DS18B20 is normally used in industrial projects where high accuracy is necessary. I will give you a detailed overview of this temperature sensor in today's post where we will have a look at its Pinout, working, protocol, etc. I will also share some links to projects where I have interfaced it with Arduino or other microcontrollers. If you have any questions, please ask in comments and I will try my best to resolve them all. So, let's get started with a basic Introduction to DS18B20:

Introduction to DS18B20

• DS18B20 is a digital temperature sensor that follows a 1-wire protocol and can measure temperature from -55^oC to +125^oC ( -67^oF to +257^oF ) with an accuracy of +-5%.
• Data received from the single wire is in the ranges of 9-bit to 12-bit.

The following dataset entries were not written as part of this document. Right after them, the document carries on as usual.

(** * cocaine-worker-nodejs: the worker's session multiplexer

    A shallow embedding of the worker as listed in [src/main.cpp] (the
    part after the bootstrap [main]): the upstream adapter [upstream_t],
    the message dispatcher and drain loop of [worker_t::process], and the
    liveness callbacks.  Exceptions are modelled by an [outcome], the worker's
    fields by a record that is threaded through a small state / writer /
    exception monad whose written output is the ordered trace of sent
    protocol messages and log lines. *)

From Stdlib Require Import QArith.
From stdpp Require Import gmap strings list fin_maps.

Open Scope Z_scope.

(** ** Wire data *)

(** [unique_id_t]: a 128-bit UUID. *)
Definition unique_id_t := N.

(** [error_code] is declared in cocaine-core; the worker only ever
    names [invocation_error], the application may pass any code. *)
Inductive error_code :=
  | invocation_error
  | app_error_code (n : Z).

Module rpc.

Inductive suicide_reasons := normal | abnormal.

(** The typed messages of the control channel, in both directions. *)
Inductive message :=
  | heartbeat
  | suicide (reason : suicide_reasons) (message : string)
  | terminate
  | invoke (session_id : unique_id_t) (event : string)
  | chunk (session_id : unique_id_t) (data : string)
  | error (session_id : unique_id_t) (code : error_code) (message : string)
  | choke (session_id : unique_id_t)
  | other (message_id : Z).

(** What [event_traits<...>::id] distinguishes: the type of a message. *)
Inductive tag :=
  | t_heartbeat | t_suicide | t_terminate | t_invoke | t_chunk | t_error
  | t_choke | t_other (message_id : Z).

Definition type_of (m : message) : tag :=
  match m with
  | heartbeat => t_heartbeat
  | suicide _ _ => t_suicide
  | terminate => t_terminate
  | invoke _ _ => t_invoke
  | chunk _ _ => t_chunk
  | error _ _ _ => t_error
  | choke _ => t_choke
  | other i => t_other i
  end.

End rpc.

(** ** Exceptions *)

(** [std_exception what] stands for anything derived from
    [std::exception] (so also [cocaine::error_t]); [foreign_exception]
    for what only [catch(...)] catches. *)
Inductive exn :=
  | std_exception (what : string)
  | foreign_exception.

Inductive outcome (X : Type) :=
  | Returned (x : X)
  | Thrown (e : exn).
Arguments Returned {X} x.
Arguments Thrown {X} e.

Definition stream_closed : exn := std_exception "the stream has been closed"%string.

(** ** The upstream adapter *)

Inductive state_t := open | closed.

Record upstream_t := mk_upstream {
  m_id : unique_id_t;
  m_state : state_t
}.

Module Upstream.

(** [upstream_t::upstream_t] *)
Definition make (id : unique_id_t) : upstream_t :=
  {| m_id := id; m_state := open |}.

Definition set_state (u : upstream_t) (s : state_t) : upstream_t :=
  {| m_id := m_id u; m_state := s |}.

(** Each operation returns the adapter after the call and the messages
    handed to [worker_t::send], in order; a raised exception leaves the
    adapter as it was and sends nothing. *)
Definition push (u : upstream_t) (chunk : string)
  : outcome (upstream_t * list rpc.message) :=
  match m_state u with
  | open => Returned (u, [rpc.chunk (m_id u) chunk])
  | closed => Thrown stream_closed
  end.

Definition error (u : upstream_t) (code : error_code) (message : string)
  : outcome (upstream_t * list rpc.message) :=
  match m_state u with
  | open =>
      Returned (set_state u closed,
                [rpc.error (m_id u) code message; rpc.choke (m_id u)])
  | closed => Thrown stream_closed
  end.

Definition close (u : upstream_t)
  : outcome (upstream_t * list rpc.message) :=
  match m_state u with
  | open => Returned (set_state u closed, [rpc.choke (m_id u)])
  | closed => Thrown stream_closed
  end.

(** [upstream_t::~upstream_t] *)
Definition dtor (u : upstream_t) : upstream_t * list rpc.message :=
  match m_state u with
  | closed => (u, [])
  | open =>
      match close u with
      | Returned r => r
      | Thrown _ => (u, [])
      end
  end.

(** The three calls of the [api::stream_t] interface, as data. *)
Inductive call :=
  | c_push (chunk : string)
  | c_error (code : error_code) (message : string)
  | c_close.

Definition perform (u : upstream_t) (c : call)
  : outcome (upstream_t * list rpc.message) :=
  match c with
  | c_push d => push u d
  | c_error code msg => error u code msg
  | c_close => close u
  end.

(** The adapter after a call, whether it returned or raised. *)
Definition after (u : upstream_t) (c : call) : upstream_t :=
  match perform u c with
  | Returned (u', _) => u'
  | Thrown _ => u
  end.

Definition emitted (u : upstream_t) (c : call) : list rpc.message :=
  match perform u c with
  | Returned (_, out) => out
  | Thrown _ => []
  end.

(** A caller that keeps calling, whatever each call answers. *)
Fixpoint after_all (u : upstream_t) (cs : list call) : upstream_t :=
  match cs with
  | [] => u
  | c :: cs' => after_all (after u c) cs'
  end.

Fixpoint emitted_all (u : upstream_t) (cs : list call) : list rpc.message :=
  match cs with
  | [] => []
  | c :: cs' => emitted u c ++ emitted_all (after u c) cs'
  end.

Definition terminating (c : call) : bool :=
  match c with
  | c_push _ => false
  | c_error _ _ | c_close => true
  end.

End Upstream.

(** ** Effects, time and the event loop *)

Inductive log_line :=
  | DEBUG_received (type : rpc.tag)
      (* "worker %s received type %d message" *)
  | WARNING_dropping_unknown (type : rpc.tag)
      (* "worker %s dropping unknown type %d message" *)
  | ERROR_lost_engine.
      (* "worker %s has lost the controlling engine" *)

(** What a callback does to the outside, in order: [worker_t::send] on
    the control channel and lines written to [m_log]. *)
Inductive effect :=
  | Sent (m : rpc.message)
  | Logged (l : log_line).

Definition sent_messages (out : list effect) : list rpc.message :=
  omap (λ e, match e with Sent m => Some m | Logged _ => None end) out.

(** [ev_tstamp] is a double; only "now + timeout" is formed from it. *)
Definition ev_tstamp := Q.

(** [ev::timer]: whether it is running and the time it fires at. *)
Record ev_timer := mk_timer {
  active : bool;
  at_ : ev_tstamp
}.

(** What the worker touches of [m_loop]: the loop's cached current
    time, whether [unloop(ev::ALL)] was called, and the number of
    read events fed for the channel's descriptor by [feed_fd_event]. *)
Record ev_loop := mk_loop {
  ev_now : ev_tstamp;
  unlooped : bool;
  fed : nat
}.

Record profile_t := mk_profile {
  heartbeat_timeout : ev_tstamp
}.

(** ** Shared stream objects

    The dispatcher and the application share each upstream adapter
    through [boost::shared_ptr]s.  Adapters live in a heap indexed by
    allocation order; a [ref] is the identity of one adapter object.
    [held] records whether the application (or the downstream handle it
    returned) still has a pointer to the adapter. *)

Abbreviation ref := nat.

Record cell := mk_cell {
  obj : upstream_t;
  held : bool
}.

(** The downstream stream returned by the sandbox is the application's
    object: the worker only stores the pointer and calls through it. *)
Abbreviation handle := nat.

(** [io_pair_t], declared in worker.hpp, built in [process] as
    [{upstream, downstream}]. *)
Record io_pair_t := mk_io {
  upstream : ref;
  downstream : handle
}.

(** What application code does with an upstream pointer it holds. *)
Inductive app_op :=
  | app_call (r : ref) (c : Upstream.call)
  | app_release (r : ref).

(** The application's side of one call into it: the upstream operations
    it performs before the call ends, and how the call ends. *)
Record reply (X : Type) := mk_reply {
  calls : list app_op;
  result : outcome X
}.
Arguments mk_reply {X} calls result.
Arguments calls {X} r.
Arguments result {X} r.

(** The sandbox capability and the downstream streams it hands out, over
    an application state [App]: [api::sandbox_t::invoke], the downstream's
    [push] and [close], and what the application does when the worker
    drops its pointer to a downstream stream (its destructor, if that
    pointer was the last one). *)
Record sandbox_t (App : Type) := mk_sandbox {
  sb_invoke : App → string → ref → App * reply handle;
  ds_push : App → handle → string → App * reply unit;
  ds_close : App → handle → App * reply unit;
  ds_release : App → handle → App * list app_op
}.
Arguments sb_invoke {App} s.
Arguments ds_push {App} s.
Arguments ds_close {App} s.
Arguments ds_release {App} s.

(** [stream_map_t] is declared in worker.hpp (a map or unordered map from
    [unique_id_t] to [io_pair_t]); either way a keyed finite map. *)
Abbreviation stream_map_t := (gmap unique_id_t io_pair_t).

(** The fields of [worker_t] that the callbacks read or write. *)
Record worker_t (App : Type) := mk_worker {
  m_streams : stream_map_t;
  m_heap : list cell;
  m_disown_timer : ev_timer;
  m_loop : ev_loop;
  m_profile : profile_t;
  m_sandbox : App
}.
Arguments mk_worker {App}.
Arguments m_streams {App} w.
Arguments m_heap {App} w.
Arguments m_disown_timer {App} w.
Arguments m_loop {App} w.
Arguments m_profile {App} w.
Arguments m_sandbox {App} w.

(** [what_of e] is [e.what()] in the [std::exception] handler and the
    fixed text of the [catch(...)] handler. *)
Definition what_of (e : exn) : string :=
  match e with
  | std_exception w => w
  | foreign_exception => "unexpected exception"%string
  end.

(** [int] arithmetic: the value of a 32-bit two's complement result. *)
Definition wrap_int (z : Z) : Z := (z + 2 ^ 31) mod 2 ^ 32 - 2 ^ 31.

(** ** The worker's callbacks *)

Module Worker.
Section WithSandbox.

Context {App : Type}.
(** The application behind [m_sandbox]. *)
Variable sb : sandbox_t App.
(** [defaults::io_bulk_size], a constant of cocaine-core. *)
Variable io_bulk_size : Z.

Abbreviation worker := (worker_t App).

(** A computation over the worker: it ends by returning or throwing,
    leaves a worker state behind either way, and has written some
    effects. *)
Definition M (X : Type) : Type := worker → outcome X * worker * list effect.

Definition ret {X} (x : X) : M X := λ w, (Returned x, w, []).

Definition bind {X Y} (m : M X) (k : X → M Y) : M Y := λ w,
  match m w with
  | (Returned x, w1, out1) =>
      let '(r, w2, out2) := k x w1 in (r, w2, out1 ++ out2)
  | (Thrown e, w1, out1) => (Thrown e, w1, out1)
  end.

Definition throw {X} (e : exn) : M X := λ w, (Thrown e, w, []).

(** [try { body } catch(const std::exception& e) { h } catch(...) { h }]:
    an exception raised by the handler itself is not caught again. *)
Definition try_catch {X} (body : M X) (handler : exn → M X) : M X := λ w,
  match body w with
  | (Returned x, w1, out1) => (Returned x, w1, out1)
  | (Thrown e, w1, out1) =>
      let '(r, w2, out2) := handler e w1 in (r, w2, out1 ++ out2)
  end.

Definition get : M worker := λ w, (Returned w, w, []).
Definition modify (f : worker → worker) : M unit := λ w, (Returned tt, f w, []).
Definition emit (out : list effect) : M unit := λ w, (Returned tt, w, out).

Notation "x <- m ;> k" := (bind m (λ x, k))
  (at level 100, m at next level, k at level 200, right associativity,
   only parsing).
Notation "m ;> k" := (bind m (λ _, k))
  (at level 100, k at level 200, right associativity, only parsing).

Definition set_streams (f : stream_map_t → stream_map_t) (w : worker) : worker :=
  mk_worker (f (m_streams w)) (m_heap w) (m_disown_timer w) (m_loop w)
            (m_profile w) (m_sandbox w).
Definition set_heap (f : list cell → list cell) (w : worker) : worker :=
  mk_worker (m_streams w) (f (m_heap w)) (m_disown_timer w) (m_loop w)
            (m_profile w) (m_sandbox w).
Definition set_disown_timer (f : ev_timer → ev_timer) (w : worker) : worker :=
  mk_worker (m_streams w) (m_heap w) (f (m_disown_timer w)) (m_loop w)
            (m_profile w) (m_sandbox w).
Definition set_loop (f : ev_loop → ev_loop) (w : worker) : worker :=
  mk_worker (m_streams w) (m_heap w) (m_disown_timer w) (f (m_loop w))
            (m_profile w) (m_sandbox w).
Definition set_sandbox (a : App) (w : worker) : worker :=
  mk_worker (m_streams w) (m_heap w) (m_disown_timer w) (m_loop w)
            (m_profile w) a.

• As DS18B20 follows the 1-wire protocol so we can control this sensor via a single pin of Microcontroller. (We also have to provide GND)
• 1-wire protocol is an advanced level protocol and each DS18B20 is equipped with a serial code of 64 bit which helps in controlling multiple sensors via a single pin of the microcontroller.
• In simple words, it assigns different addresses to all sensors attached and by calling the address, you can get that sensor's value.
• So, now let's have a look at the DS18B20 Pinout:

DS1820 Pinout

• DS18B20 has 3 pins in total, which are:
  • Pin # 1: Vcc ( We have to provide +5V here ).
  • Pin # 2: Data Pin ( It's the 1-wire from where we will get temperature readings ).
  • Pin # 3: GND ( We have to provide ground here ).
• It is available in two packages, one is simple while the other one is waterproof DS18B20, both of their pinouts are shown in the below figure:

• Now let's have a look at some of DS18B20's Characteristics and features:

DS18B20 Features

• I have assembled a table where I have added all the features and characteristics of DS18B20.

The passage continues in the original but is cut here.